Records for the task
(** The permissions of a role that is not one of the system may be taken away although all who
    may manage users have it: nobody may any more, and no check refuses it. *)
Theorem managers_stripped (target : jsstr) (id : Z) (r : Role) (s : Db) :
  number target = Some id -> roles s !! id = Some r -> isSystem r = false ->
  (forall j v, users s !! j = Some v -> may_manage s v -> roleId v = id) ->
  exists s', run (replaceRolePermissions same_text number target []) s = (s', Ok []) /\ ~ managed s'.
Proof.
  intros Hn Hr Hsys Honly. unfold replaceRolePermissions, findRoleById. rewrite run_read, Hn. cbn [mbind option_bind]. rewrite Hr. cbn [mbind option_bind].
  rewrite run_read. assert (Hnone : findByKeyNames same_text (remove_dups []) s = []).
  { unfold findByKeyNames. cbn. induction (map_to_list (permissions s)) as [|p l IH]; [done|exact IH]. }
  rewrite Hnone, Hsys. cbn. eexists. split; [reflexivity|]. intros (j & v & Hj & [Hact Hin]). cbn in Hj. rewrite lookup_fmap in Hj.
  destruct (users s !! j) as [u|] eqn:Hu; [|done]. injection Hj as <-.
  assert (Er : roleId (if roleId u =? id then invalidated (clock s) u else u) = roleId u) by (by destruct (_ =? _)). rewrite Er in Hin.
  unfold permission_keys in Hin. cbn in Hin. destruct (decide (roleId u = id)) as [E|Hne]; [rewrite E, lookup_insert_eq in Hin; by apply not_elem_of_nil in Hin|].
  rewrite lookup_insert_ne in Hin by done. destruct Hne. apply (Honly j u Hu). split; [|exact Hin]. by destruct (_ =? _).
Qed.
End governance.

(** ** Examples *)

Module GovernanceExamples.
Definition number (t : jsstr) : option Z :=
  if forallb is_digit t && negb (bool_decide (t = [])) then Some (dec_value t) else None.
Definition person (mail : string) (role : Z) (fsp : option jsstr) : User := newUser (js mail) (js "secret") role fsp false.
Definition admin : Role := mkRole (js "ADMIN") (js "System Administrator") None HUB true.
Definition dfsp_admin : Role := mkRole (js "DFSP_ADMIN") (js "DFSP Administrator") None DFSP true.
Definition dfsp_user : Role := mkRole (js "DFSP_USER") (js "DFSP Operator") None DFSP true.
Definition helpdesk : Role := mkRole (js "HELPDESK") (js "Helpdesk") None HUB false.
Definition db (people : gmap Z User) : Db :=
  mkDb 1000000 100 people {[7 := admin; 8 := dfsp_admin; 9 := dfsp_user; 10 := helpdesk]}
    {[3 := mkPermission (js "admin.users.manage") (OfScope HUB); 4 := mkPermission (js "admin.dfsp-users.manage") (OfScope DFSP)]}
    {[7 := [3; 4]; 8 := [4]; 10 := [3]]} ∅.
Definition people : Db :=
  db {[1 := person "ada@hub" 7 None; 2 := person "bob@hub" 7 None; 5 := person "carl@a" 8 (Some (js "a")); 6 := person "dora@a" 9 (Some (js "a"))]}.
Definition two : Db := db {[1 := person "ada@hub" 7 None; 2 := person "hal@hub" 10 None]}.

Lemma text_refl t : str_eqb t t = true.
Proof. unfold str_eqb. by apply bool_decide_eq_true. Qed.
Lemma text_sym t u : str_eqb t u = str_eqb u t.
Proof. unfold str_eqb. by apply bool_decide_ext. Qed.

(** A property of the users, or of the roles, of an example holds of each. *)
Lemma each {A} (m : gmap Z A) (P : Z -> A -> Prop) : Forall (fun e => P (fst e) (snd e)) (map_to_list m) -> forall i x, m !! i = Some x -> P i x.
Proof. intros H i x Hi. rewrite Forall_forall in H. by apply (H (i, x)), elem_of_map_to_list. Qed.

Lemma people_well_formed : well_formed str_eqb people.
Proof.
  split.
  - apply (each (users people) (fun _ u => exists r, roles people !! roleId u = Some r /\ scope_fits r (fspId u))).
    vm_compute. repeat constructor; eexists; (split; [reflexivity|]); done.
  - intros i j u v Hi Hj. revert i u Hi v Hj.
    assert (H : forall i u, users people !! i = Some u -> forall j v, users people !! j = Some v -> str_eqb (email u) (email v) = true -> i = j).
    { apply (each (users people) (fun i u => forall j v, users people !! j = Some v -> str_eqb (email u) (email v) = true -> i = j)).
      vm_compute (map_to_list _). repeat constructor; cbn [fst snd];
        match goal with |- forall j v, _ -> str_eqb (email ?u) _ = true -> ?i = j =>
          apply (each (users people) (fun j v => str_eqb (email u) (email v) = true -> i = j)); vm_compute; repeat constructor; done end. }
    intros i u Hi v Hj. by apply (H i u Hi j v).
Qed.
Lemma people_governed : governed people.
Proof.
  split.
  - apply (wf_known str_eqb), people_well_formed.
  - apply (each (roles people) (fun _ r => code r = ADMIN_ROLE_CODE -> isSystem r = true /\ scope r = HUB)). vm_compute. repeat constructor; done.
  - exists 1, (person "ada@hub" 7 None), admin. repeat split; try (vm_compute; reflexivity). apply (bool_decide_unpack _). vm_compute. exact I.
Qed.
End GovernanceExamples.

Import GovernanceExamples.

Definition bob_leaves : Db := fst (run (@deactivateUser str_eqb number (js "2") 1) people).
Definition good (fsp : jsstr) (row : ParticipantKey) : Prop :=
  sound row /\ forall r, cast fsp = Some r -> role row = r /\ has_text (jwsPublicKey row) = true.
Record steady (s : World) : Prop := {
  st_keys : forall fsp row, keys s !! fsp = Some row -> good fsp row;
  st_replica : forall fsp row, replica s !! fsp = Some row -> good fsp row;
  st_there : forall fsp, is_Some (cast fsp) -> is_Some (keys s !! fsp) }.

(** A row found in a table, and what no row means. *)
Definition good_row (fsp : jsstr) (o : option ParticipantKey) : Prop := forall row, o = Some row -> good fsp row.
Definition good_found (fsp : jsstr) (o : option ParticipantKey) : Prop := good_row fsp o /\ (o = None -> cast fsp = None).

Lemma steady_frame s s' : keys s' = keys s -> replica s' = replica s -> steady s -> steady s'.
Proof. intros Hk Hr [H1 H2 H3]. split; rewrite ?Hk, ?Hr; done. Qed.
Lemma steady_drift s s' : drift s s' -> steady s -> steady s'.
Proof. intros [Hk [Hr|Hr]] [H1 H2 H3]; split; rewrite ?Hk, ?Hr; done. Qed.
Lemma steady_save s fsp row : good fsp row -> steady s -> steady (with_keys <[fsp := row]> s).
Proof.
  intros Hg [H1 H2 H3]. split; cbn.
  - intros f r [[<- <-]|[_ H]]%lookup_insert_Some; [done|by apply H1].
  - done.
  - intros f Hf. apply lookup_insert_is_Some'. right. by apply H3.
Qed.

Lemma steady_outside w s : steady s -> steady (with_outside w s).
Proof. by apply steady_frame. Qed.
Definition keeps_outer {A} f := keeps_outer_of (E := exception) (A := A) outside with_outside steady steady_outside f.

(** A key that some fsp must not lose is not blank. *)
Definition full (fsp key : jsstr) : Prop := is_Some (cast fsp) -> has_text (Some key) = true.
Lemma good_signing_keys input row : full (fsp_name input) (public_key input) -> good (fsp_name input) row ->
  good (fsp_name input) (signing_keys_row input (Some row)).
Proof.
  intros Hf [Hs Hc]. split; [|intros r Hr; split; [by apply Hc|apply Hf; by eexists]]. intros He. destruct (Hs He) as (H1 & H2 & _). cbn. by eauto.
Qed.
Lemma good_policy fsp now input row :
  (sign input = Some true -> role row = Self /\ has_text (jwsPublicKey row) = true) -> good fsp row -> good fsp (policy_row now input row).
Proof.
  intros Hi [Hs Hc]. split; [|done]. intros He. cbn in He |- *. rewrite He. unfold has_text in Hi.
  assert (role row = Self /\ is_Some (jwsPublicKey row)) as [H1 H2].
  { destruct (sign input) as [[]|]; cbn in He; [|done|].
    - destruct (Hi eq_refl) as [H1 H2]. split; [done|]. by destruct (jwsPublicKey row).
    - destruct (Hs He) as (H1 & _ & H2). done. }
  split; [done|]. split; [|done]. by destruct (jwsSignActivatedAt row).
Qed.
Lemma own_key_role row key : own_key row = Some key -> role row = Self /\ jwsPublicKey row = Some key.
Proof. unfold own_key. by destruct (role row). Qed.

#[local] Instance steady_rows : RowInvariant steady good_found good good full.
Proof.
  split; intros.
  - by eapply steady_frame.
  - by apply steady_outside.
  - by apply steady_outside.
  - by apply steady_outside.
  - split; [intros row; by apply (st_keys s)|]. intros Hnone. destruct (cast fsp) as [r|] eqn:E; [|done].
    destruct (st_there s H fsp ltac:(by rewrite E)) as [row Hrow]. congruence.
  - by apply H.
  - by eapply (st_replica s).
  - by apply steady_save.
  - apply steady_save; [|done]. split; [done|]. intros r Hr. destruct (st_there s H0 fsp ltac:(by rewrite Hr)). congruence.
  - apply own_key_role in H as [Hr Hk]. destruct H0 as [_ Hc]. split; [|done]. intros _. cbn. rewrite Hr, Hk. by eauto.
  - by apply good_policy.
  - destruct H0 as [Hs Hc]. split.
    + intros He. destruct (Hs He) as (H2 & H3 & _). cbn. by eauto.
    + intros r0 Hr. split; [by apply Hc|apply H; by eexists].
Qed.
Definition keeps_find := keeps_findByFspId steady good_found good good full.
Lemma keeps_insert_row fsp row : sound row -> keeps steady (fun _ => True) (insertKey fsp row).
Proof.
  intros Hs. apply (keeps_store steady good_found good good full). intros s s' HI. destruct (keys s !! fsp) eqn:E; [done|]. intros [= <-]. apply steady_save; [|done].
  split; [done|]. intros r Hr. destruct (st_there s HI fsp ltac:(by rewrite Hr)). congruence.
Qed.
Lemma keeps_saveEntity fsp existing row : (is_Some existing -> good fsp row) -> sound row -> keeps steady (fun _ => True) (saveEntity fsp existing row).
Proof. intros Hg Hs. destruct existing; [apply (keeps_save steady good_found good good full), Hg; by eexists|by apply keeps_insert_row]. Qed.
Definition keeps_announced := keeps_announce steady good_found good good full.
Definition keeps_names := keeps_findByName steady good_found good good full.
Definition keeps_participants := keeps_saveParticipant steady good_found good good full.
#[local] Hint Resolve keeps_outer keeps_find keeps_saveEntity keeps_announced keeps_names keeps_participants : keeping.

Required work
Reproduce precisely, and with no line left out, each line from the top of the entries through the line that carries "Theorem managers_stripped (target".

Response
(** The permissions of a role that is not one of the system may be taken away although all who
    may manage users have it: nobody may any more, and no check refuses it. *)
Theorem managers_stripped (target : jsstr) (id : Z) (r : Role) (s : Db) :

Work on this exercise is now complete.